Overall, linear regression was found to offer lower performance than classification. Unlike classification, which tries to separate the data belonging to different classes according to some criterion, the least squares regression used here is crucially dependent on the target values. Minimizing the mean squared error, the optimization criterion of the Wiener filter, is also not a wise choice given the vague relation between mean squared error and self-paced performance. It
was shown that intuitive but improper target values can degrade performance significantly [60].

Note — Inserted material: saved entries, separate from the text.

(* ===== verification/Sql.v ===== *)
(** * Tables in the style of the SQLite calls of the source

    A table is the list of its rows in rowid (insertion) order; the primary key
    is a text column. The operations are the statement shapes the repositories
    of the source issue: [INSERT] (which fails on a key collision), conditional
    [UPDATE ... WHERE] with the number of changed rows, [SELECT ... WHERE] and
    [ORDER BY ... LIMIT]. The clients instantiate [Row] and use the lemmas. *)
From S2P Require Export JsString.

Definition percent : Ascii.ascii := Ascii.ascii_of_nat 37.
Definition underscore : Ascii.ascii := Ascii.ascii_of_nat 95.

(** SQLite's [LIKE] on ASCII text: [%], [_] and case-insensitive letters. *)
Fixpoint like (p s : string) : bool :=
  match p with
  | EmptyString => match s with EmptyString => true | _ => false end
  | String c p' =>
      if Ascii.eqb c percent then
        (fix any (s : string) : bool :=
           like p' s || match s with EmptyString => false | String _ s' => any s' end) s
      else match s with
           | EmptyString => false
           | String d s' =>
               (Ascii.eqb c underscore || Ascii.eqb (lower_ascii c) (lower_ascii d)) && like p' s'
           end
  end.

(** [LIMIT l OFFSET o]: a negative limit is none, a negative offset is 0. *)
Definition sql_limit {A} (l o : Z) (rows : list A) : list A :=
  let rest := drop (Z.to_nat o) rows in if l <? 0 then rest else take (Z.to_nat l) rest.

Lemma sql_limit_In {A} (x : A) l o rows : In x (sql_limit l o rows) -> In x rows.
Proof.
  unfold sql_limit. intros H. rewrite <- (firstn_skipn (Z.to_nat o) rows). apply in_app_iff. right.
  destruct (l <? 0); [done|]. rewrite <- (firstn_skipn (Z.to_nat l) (drop _ rows)). apply in_app_iff. by left.
Qed.

Class Row (R : Type) := row_key : R -> string.

Section table.
Context {R : Type} `{!Row R}.
Implicit Types (t : list R) (r : R) (k : string).

(** [SELECT * FROM t WHERE id = k] *)
Definition get_row k t : option R := List.find (fun r => bool_decide (row_key r = k)) t.

(** [INSERT INTO t]; [None] is the constraint error on the primary key. *)
Definition insert_row r t : option (list R) :=
  match get_row (row_key r) t with Some _ => None | None => Some (t ++ [r]) end.

(** [SELECT * FROM t WHERE p] *)
Definition select_where (p : R -> bool) t : list R := List.filter p t.

(** [UPDATE t SET f WHERE p]: the new rows and [changes]. *)
Definition update_where (p : R -> bool) (f : R -> R) t : list R * nat :=
  (map (fun r => if p r then f r else r) t, length (List.filter p t)).

(** [WHERE id = k AND p] *)
Definition key_is k (p : R -> bool) : R -> bool := fun r => bool_decide (row_key r = k) && p r.

(** [DELETE FROM t WHERE p] *)
Definition delete_where (p : R -> bool) t : list R := List.filter (fun r => negb (p r)) t.

(** Primary keys are unique. *)
Definition keyed t : Prop := List.NoDup (map row_key t).

(** [f] does not touch the key. *)
Class KeepsKey (f : R -> R) := keeps_key : forall r, row_key (f r) = row_key r.

Lemma get_row_Some k t r : get_row k t = Some r -> In r t /\ row_key r = k.
Proof. intros [? ?%bool_decide_eq_true]%List.find_some. done. Qed.

Lemma get_row_None k t : get_row k t = None <-> ~ In k (map row_key t).
Proof.
  split.
  - intros Hn (r & Hr & Hin)%in_map_iff. pose proof (List.find_none _ _ Hn r Hin) as H. simpl in H.
    by apply bool_decide_eq_false in H.
  - intros Hn. destruct (get_row k t) as [r|] eqn:E; [|done].
    apply get_row_Some in E as [Hin <-]. by apply (in_map row_key) in Hin.
Qed.

Lemma get_row_In t r : keyed t -> In r t -> get_row (row_key r) t = Some r.
Proof.
  unfold keyed, get_row. induction t as [|x t IH]; simpl; [done|].
  intros [Hx Ht]%NoDup_cons_iff [->|Hin].
  - by rewrite bool_decide_eq_true_2 by done.
  - rewrite bool_decide_eq_false_2; [by apply IH|].
    intros E. apply Hx. rewrite E. by apply in_map.
Qed.

Lemma keyed_unique t r1 r2 :
  keyed t -> In r1 t -> In r2 t -> row_key r1 = row_key r2 -> r1 = r2.
Proof.
  intros Hk H1 H2 E. apply (get_row_In _ _ Hk) in H1, H2. rewrite E in H1. congruence.
Qed.

(** ** Insert *)

Lemma insert_row_fresh r t t' : insert_row r t = Some t' -> get_row (row_key r) t = None.
Proof. unfold insert_row. by destruct (get_row (row_key r) t). Qed.

Lemma insert_row_keyed r t t' : insert_row r t = Some t' -> keyed t -> keyed t'.
Proof.
  unfold insert_row. destruct (get_row (row_key r) t) eqn:E; [done|]. intros [= <-] Ht.
  unfold keyed. rewrite map_app. simpl. apply get_row_None in E.
  apply (NoDup_Add (a:=row_key r) (l:=map row_key t)); [|done].
  rewrite <- (app_nil_r (map row_key t)) at 1. apply Add_app.
Qed.

Lemma get_row_insert r t t' k : insert_row r t = Some t' ->
  get_row k t' = if bool_decide (row_key r = k) then Some r else get_row k t.
Proof.
  unfold insert_row. destruct (get_row (row_key r) t) eqn:E; [done|]. intros [= <-].
  unfold get_row in *. rewrite find_app. simpl. destruct (bool_decide (row_key r = k)) eqn:Ek.
  - apply bool_decide_eq_true in Ek as <-. by rewrite E.
  - by destruct (List.find (fun r0 => bool_decide (row_key r0 = k)) t).
Qed.

(** ** Update *)

Section update.
Context (p : R -> bool) (f : R -> R) `{!KeepsKey f}.

Lemma update_keys t : map row_key (update_where p f t).1 = map row_key t.
Proof.
  simpl. rewrite map_map. apply map_ext. intros r. destruct (p r); [apply keeps_key|done].
Qed.

Lemma update_keyed t : keyed t -> keyed (update_where p f t).1.
Proof. unfold keyed. by rewrite update_keys. Qed.

Lemma get_row_update k t :
  get_row k (update_where p f t).1 = (fun r => if p r then f r else r) <$> get_row k t.
Proof.
  unfold get_row. simpl. induction t as [|r t IH]; simpl; [done|].
  replace (row_key (if p r then f r else r)) with (row_key r)
    by (destruct (p r); [symmetry; apply keeps_key|done]).
  by destruct (bool_decide (row_key r = k)).
Qed.

(** An update that matches no row is the identity. *)
Lemma update_none t : (update_where p f t).2 = 0%nat -> (update_where p f t).1 = t.
Proof.
  simpl. induction t as [|r t IH]; simpl; [done|]. destruct (p r); [done|]. intros. f_equal. auto.
Qed.

Lemma update_Forall (P : R -> Prop) t :
  (forall r, P r -> p r = true -> P (f r)) -> List.Forall P t -> List.Forall P (update_where p f t).1.
Proof.
  intros Hf Ht. simpl. induction Ht as [|r t Hr Ht IH]; simpl; constructor; [|done].
  destruct (p r) eqn:E; auto.
Qed.

Lemma update_In r t : In r (update_where p f t).1 ->
  exists r0, In r0 t /\ r = if p r0 then f r0 else r0.
Proof. simpl. intros (r0 & <- & Hin)%in_map_iff. eauto. Qed.

Lemma update_pos t : (0 < (update_where p f t).2)%nat <-> exists r, In r t /\ p r = true.
Proof.
  simpl. split.
  - intros H. destruct (List.filter p t) as [|r l] eqn:E; [simpl in H; lia|].
    exists r. apply List.filter_In. rewrite E. by left.
  - intros (r & Hr). apply List.filter_In in Hr. destruct (List.filter p t); simpl in *; [done|lia].
Qed.
End update.

(** Counting the rows of a keyed update on one key. *)
Lemma update_key_changes k p f t : keyed t ->
  (update_where (key_is k p) f t).2 =
    match get_row k t with Some r => if p r then 1%nat else 0%nat | None => 0%nat end.
Proof.
  unfold keyed. simpl. induction t as [|r t IH]; simpl; [done|]. intros [Hr Ht]%NoDup_cons_iff.
  unfold key_is at 1. case_bool_decide as E; simpl; [|by apply IH].
  assert (length (List.filter (key_is k p) t) = 0%nat) as Z0.
  { rewrite IH by done. destruct (get_row k t) as [r'|] eqn:Eg; [|done].
    apply get_row_Some in Eg as [Hin Hk]. exfalso. apply Hr. rewrite E, <- Hk. by apply in_map. }
  destruct (p r); simpl; lia.
Qed.

Lemma key_is_other k p r : row_key r <> k -> key_is k p r = false.
Proof. intros. unfold key_is. by rewrite bool_decide_eq_false_2. Qed.

Lemma key_is_same p r : key_is (row_key r) p r = p r.
Proof. unfold key_is. by rewrite bool_decide_eq_true_2. Qed.

Lemma get_row_update_key k p f `{!KeepsKey f} t :
  get_row k (update_where (key_is k p) f t).1 = (fun r => if p r then f r else r) <$> get_row k t.
Proof.
  rewrite (get_row_update _ _). destruct (get_row k t) as [r|] eqn:E; [|done]. simpl.
  apply get_row_Some in E as [_ <-]. by rewrite key_is_same.
Qed.

Lemma get_row_update_other k k' p f `{!KeepsKey f} t : k <> k' ->
  get_row k' (update_where (key_is k p) f t).1 = get_row k' t.
Proof.
  intros Hne. rewrite (get_row_update _ _). destruct (get_row k' t) as [r|] eqn:E; [|done]. simpl.
  apply get_row_Some in E as [_ <-]. by rewrite key_is_other.
Qed.
End table.

(** ** Delete *)

Lemma find_filter {A} (p q : A -> bool) (l : list A) : List.find p (List.filter q l) = List.find (fun x => p x && q x) l.
Proof.
  induction l as [|x l IH]; [done|]. simpl. destruct (q x); simpl; rewrite ?andb_true_r, ?andb_false_r, IH; done.
Qed.

Lemma get_row_delete {R} `{!Row R} k (p : R -> bool) (t : list R) r : get_row k t = Some r -> keyed t -> p r = false ->
  get_row k (delete_where p t) = Some r.
Proof.
  intros Hg Hk Hp. unfold get_row, delete_where. rewrite find_filter. unfold get_row in Hg.
  assert (forall x, In x t -> (bool_decide (row_key x = k) && negb (p x)) = bool_decide (row_key x = k)) as Heq.
  { intros x Hx. case_bool_decide as E; [|done]. apply (get_row_In t x Hk) in Hx. rewrite E in Hx. unfold get_row in Hx.
    assert (x = r) by congruence. subst x. by rewrite Hp. }
  clear Hk. induction t as [|x t IH]; [done|]. simpl in *. rewrite (Heq x (or_introl eq_refl)).
  destruct (bool_decide (row_key x = k)); [done|]. apply IH; [done|]. intros y Hy. apply Heq. by right.
Qed.

Lemma keyed_delete {R} `{!Row R} (p : R -> bool) (t : list R) : keyed t -> keyed (delete_where p t).
Proof.
  unfold keyed, delete_where. induction t as [|x t IH]; simpl; [done|]. intros [Hx Ht]%NoDup_cons_iff.
  destruct (p x); simpl; [by apply IH|]. constructor; [|by apply IH].
  intros (y & E & [Hy _]%filter_In)%in_map_iff. apply Hx. rewrite <- E. by apply in_map.
Qed.

#[export] Hint Resolve insert_row_keyed update_keyed : table.
#[export] Hint Rewrite @get_row_update_key using (typeclasses eauto) : table.
(* ===== verification/Engine.v ===== *)
(** * The authority engine (src/src/authority/engine.ts and its configuration)

    [checkAuthority] and the layers it consults, the override and context-rule
    store, [combineDecisions], the per-orchestrator profiles
    (background-profile.ts, taint-gating.ts), the quick override
    (quick-override.ts) and the emergency switch (emergency.ts). The engine's
    state is its configuration record; each method is a function on it. The
    wall-clock hour that [evaluateContextRules] reads is an argument. *)
From S2P Require Export Roles Json.

(** ** Data *)

Record PerActionOverride := mkOverride {
  ov_action : ActionCategory;
  ov_role_id : option string;
  ov_allowed : bool;
  ov_requires_approval : option bool }.

Inductive RuleCondition := time_range | tool_name | always.
Inductive RuleEffect := effect_allow | effect_deny | effect_require_approval.

(** The parameters at the types the engine casts them to. *)
Record RuleParams := mkParams {
  start_hour : option Z; end_hour : option Z; tool_pattern : option string }.

Record ContextRule := mkRule {
  rule_id : string;
  rule_action : ActionCategory;
  rule_condition : RuleCondition;
  rule_params : RuleParams;
  rule_effect : RuleEffect;
  rule_description : string }.

Inductive EmergencyState := normal | paused | killed.

#[export] Instance EmergencyState_eq_dec : EqDecision EmergencyState.
Proof. solve_decision. Defined.

Record LearningConfig := mkLearning { learning_enabled : bool; suggest_threshold : Z }.

Record AuthorityConfig := mkConfig {
  default_level : Z;
  governed_categories : list ActionCategory;
  overrides : list PerActionOverride;
  context_rules : list ContextRule;
  learning : LearningConfig;
  emergency_state : EmergencyState }.

Record AuthorityDecision := mkDecision {
  allowed : bool;
  requiresApproval : bool;
  reason : string;
  actionCategory : ActionCategory;
  contextRule : option string;
  profileLabel : option string;
  deniedByLevel : bool }.

Record AuthorityProfile := mkProfile {
  label : option string;
  level_cap : option Z;
  profile_governed : option (list ActionCategory) }.

Record AuthorityCheckParams := mkCheck {
  agentId : string;
  agentAuthorityLevel : Z;
  agentRoleId : string;
  toolName : string;
  toolCategory : string;
  checkCategory : ActionCategory;
  temporaryGrants : gmap string (list ActionCategory);
  profile : option AuthorityProfile }.

#[export] Instance PerActionOverride_eq_dec : EqDecision PerActionOverride.
Proof. solve_decision. Defined.

(** A decision with the optional fields left out. *)
Definition plain (al ra : bool) (why : string) (c : ActionCategory) : AuthorityDecision :=
  mkDecision al ra why c None None false.

(** ** Lookup of overrides and context rules *)

Definition findOverride (cfg : AuthorityConfig) (action : ActionCategory) (roleId : string)
  : option PerActionOverride :=
  let roleSpecific := List.find (fun o =>
    bool_decide (ov_action o = action) && bool_decide (ov_role_id o = Some roleId)) (overrides cfg) in
  match roleSpecific with
  | Some o => Some o
  | None => List.find (fun o =>
      bool_decide (ov_action o = action) && negb (truthy_opt (ov_role_id o))) (overrides cfg)
  end.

However, taking the one-dimensional projection found by LDA as the targets for the Wiener filter did not improve performance but actually decreased it. The genetic algorithm managed to improve cross-validation performance, but as usual, this came at the expense of higher event false positive rate on the test set. This brute force approach to optimization was possible because of the simple and computationally inexpensive regression model.
87
The final attempt to increase performance was by linearly combining the output of several classifiers and that of the Wiener filter with a genetic algorithm. Although four different optimization criteria were tested, results were unsatisfactory and any improvement in true positive rate also increased the event false positive rate on the test set. This might be caused by the fact that all classifiers were trained with the same features, extracted from the same intervals within the trial, and the same processing steps were applied for each of them. These parameters were found optimal for the three-state LDA, but there is no guarantee that they also work best for the other classifiers. Therefore, there is the possibility that performance could have been improved by using different pipelines, individually optimal for each classifier. Also, one could argue that instead of genetic algorithms, meta-classifiers could have been used, with the additional benefit of potentially determining non-linear relations between the scores of the base classifiers. We did not properly investigate this possibility, but some preliminary tests were performed with LDA, QDA and decision trees used as meta-classifiers. The results were not consistent though, and additional difficulties arose, such as which base classifiers should be used for training the meta-classifier. The genetic algorithm approach was thus preferred, partly because it offered the choice of specifically optimizing different performance metrics.